Elbette her ülkede aşırılık yanlıları olduğu gibi bunların tasvip edilmeyen aksiyonları ve söylemleri de vardır. Avustralya’da ülke genelinin büyük çoğunluğu farklılıklara gayet saygılıyken azınlıkta kalan bir kısım ırkçılar da kimi zaman yaptıkları eylemler ve savundukları söylemlerle bazen gündeme gelmekte ama her seferinde hem hükümet hem de halk tarafından çok büyük tepkiyle karşılanmaktadırlar.
İnsanların din anlayışından, kendilerinin seçmediği ten renginden ve milliyetlerinden dolayı başkalarına karşı hissettiği önyargılar, korkular, nefret ve kin ne yazık ki dünya var olalı beri dökülen kanların ana sebeplerinden olmuştur.
Ne yazık ki hem müslümanlarda hem hristiyanlarda hem yahudi ve diğer bazı dinlerde “kendinden olmayan“ın şeytanlaştırılıp düşmanlaştırılması dünya üzerinde kardeşçe ve barış içinde yaşamanın önündeki en büyük engeldir.
Bugün dünya üzerinde yaygın hale getirilmeye çalışılan “İslamofobi“nin de ne acıdır ki en büyük sebebi yine cahil, anlayışı kıt, dinin özünden habersiz müslümanlardır.
Allah adına tavuk keser gibi insanların acımasızca kafalarını kesen, din adına insanları yakan, yüksek binalardan aşağılara atan, sırf müslüman olmadıkları gerekçesiyle kadın ve kızlara tecavüz edip köle gibi satan Işid, El-Kaide, Boko Haram gibi İslamla uzaktan yakından alakası olmayan “terör” örgütlerinin bu dine verdiği zararı dünya üzerinde başka hiçbir ülke ve grup vermemiştir.
Bugün kendi ülkelerinde gördükleri zulüm ve eziyetlerden, faşistçe uygulamalardan, her türlü ayrımcılık ve adaletsizlikten müslüman olmayan medeni ülkelere kaçan müslümanlar sığındıkları bu ülkelerde örneğin Londra gibi İngiltere’nin başkentinde belediye başkanı bile olabilirken aynı şeyi herhangi bir müslüman ülkesinde düşünebilmek neredeyse imkansızdır.
Avustralya başta olmak üzere pek çok Batı ülkesinde dini, kökeni ne olursa olsun insanlar siyaset yapabilmekte, düşüncelerini özgürce ifade edebilmekte, inançlarını yaşayabilmekteyken müslüman ülkelerde bu haklardan bahsetmek sadece hayaldir.
Ülkemizde gayrimüslimlere karşı gerçekleştirilen Malatya, Trabzon ve Hrant Dink cinayetleri, yılbaşında Reina’ya yapılan kanlı saldırı hala hafızalarda.

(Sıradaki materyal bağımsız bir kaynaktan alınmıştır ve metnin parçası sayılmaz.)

Lemma sorted_in_order rows a b c :
  StronglySorted created_le rows -> In a rows -> In b rows -> In c rows ->
  created_at (fst a) < created_at (fst b) ->
  created_at (fst b) < created_at (fst c) ->
  in_order a b c rows.
Proof.
  intros Hs Ha Hb Hc Hab Hbc.
  destruct (sorted_split rows a b Hs Ha Hb Hab) as [l0 [l1 [-> Hb1]]].
  pose proof (sorted_app_r created_le (l0 ++ [a]) l1) as Hs1.
  rewrite <- app_assoc in Hs1. specialize (Hs1 Hs).
  assert (Hc1 : In c l1).
  { apply in_app_or in Hc. destruct Hc as [Hc | [<- | Hc]]; trivial.
    - pose proof (sorted_before _ _ _ _ _ Hs Hc) as Hle. unfold created_le in Hle. lia.
    - lia. }
  destruct (sorted_split l1 b c Hs1 Hb1 Hc1 Hbc) as [l2 [l3 [-> Hc3]]].
  apply in_split in Hc3. destruct Hc3 as [l4 [l5 ->]].
  now exists l0, l2, l4, l5.
Qed.

Lemma Forall2_in_order {A B} (R : A -> B -> Prop) l l' a b c :
  Forall2 R l l' -> in_order a b c l ->
  exists a' b' c', in_order a' b' c' l' /\ R a a' /\ R b b' /\ R c c'.
Proof.
  intros HF [l0 [l1 [l2 [l3 ->]]]].
  apply Forall2_app_inv_l in HF. destruct HF as [m0 [ma [_ [HFa ->]]]].
  inversion HFa as [|? a' ? ma' Ha HF1]; subst.
  apply Forall2_app_inv_l in HF1. destruct HF1 as [m1 [mb [_ [HFb ->]]]].
  inversion HFb as [|? b' ? mb' Hb HF2]; subst.
  apply Forall2_app_inv_l in HF2. destruct HF2 as [m2 [mc [_ [HFc ->]]]].
  inversion HFc as [|? c' ? m3 Hc _]; subst.
  exists a', b', c'. split; [now exists m0, m1, m2, m3 | tauto].
Qed.

(** C4. One pass processes the rows it selects, the unsent ones, in
    ascending order of [created_at]; for three unsent rows of one user made
    at times t1 < t2 < t3 the events of the pass, which are the calls of the
    endpoint for rows that are not muted rejections, come in that order. *)
Theorem delivery_order send db usr n1 n2 n3 :
  (forall n, In n [n1; n2; n3] ->
             In n (notifications db) /\ sent n = false /\ owner db n usr) ->
  created_at n1 < created_at n2 -> created_at n2 < created_at n3 ->
  StronglySorted created_le (select_unsent db) /\
  map event_notif (snd (notifications_worker_cycle send db)) =
    map (fun r => notif_id (fst r)) (select_unsent db) /\
  exists e1 e2 e3,
    in_order e1 e2 e3 (snd (notifications_worker_cycle send db)) /\
    outcome_of n1 usr e1 /\ outcome_of n2 usr e2 /\ outcome_of n3 usr e3.
Proof.
  intros H H12 H23.
  split; [apply select_unsent_sorted|].
  split; [apply outcome_ids, worker_events|].
  assert (Hin : forall n, In n [n1; n2; n3] -> In (n, usr) (select_unsent db)).
  { intros n Hn. apply select_unsent_In. now apply H. }
  pose proof (sorted_in_order (select_unsent db) (n1, usr) (n2, usr) (n3, usr)
                (select_unsent_sorted db)) as Hord.
  simpl in Hord.
  assert (Ho : in_order (n1, usr) (n2, usr) (n3, usr) (select_unsent db)).
  { apply Hord; trivial; apply Hin; simpl; tauto. }
  destruct (Forall2_in_order _ _ _ _ _ _ (worker_events send db) Ho)
    as [e1 [e2 [e3 [Hio [H1 [H2 H3]]]]]].
  exists e1, e2, e3. tauto.
Qed.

O yüzden başkalarını suçlamadan önce herkesin kendisine bakması gerekiyor çünkü “Nefret hep nefreti doğuruyor.”
Katliamı yapan cani Brenton Tarrant’ın silahına yazdığı yazılardan biri “1683 Viyana“. Tesadüfe bakın ki katliamla neredeyse aynı saatlerde çakma ezan protestosu için basın açıklaması yapan Bilal Erdoğan’ın Tügva derneği “Ezan, bizim için yarım kalan hesabımız Viyana’nın fethine niyet tazelemektir.” diyebiliyor.
Dini kullanarak kısır ve dar düşüncelerini kirli siyaset menfaatleri için alet etmeye devam edenler olduğu müddetçe ne yazık ki bu nefret söylemleri pek çok başka nefreti doğurmaya devam edecek.
Bunun önüne geçmenin en güzel yolu ise İslamı eylemleri ve söylemleriyle kirleten bu kişilerden kurtarıp onun özündeki gerçek değerleri ve sevgiyi anlatıp bizzat yaşayarak insanlara örnek olmak.
Hizmet Hareketi yıllar boyu “diyalog” çalışmalarıyla bunu yapmaya ve anlatmaya çalıştı, çalışmaya devam ediyor. Her ne kadar Türkiye’deki bazı nadanlar bunu anlamasa da yaşanan hadiseler yapılan bu işin ne kadar önemli olduğunu bir kez daha ortaya koydu.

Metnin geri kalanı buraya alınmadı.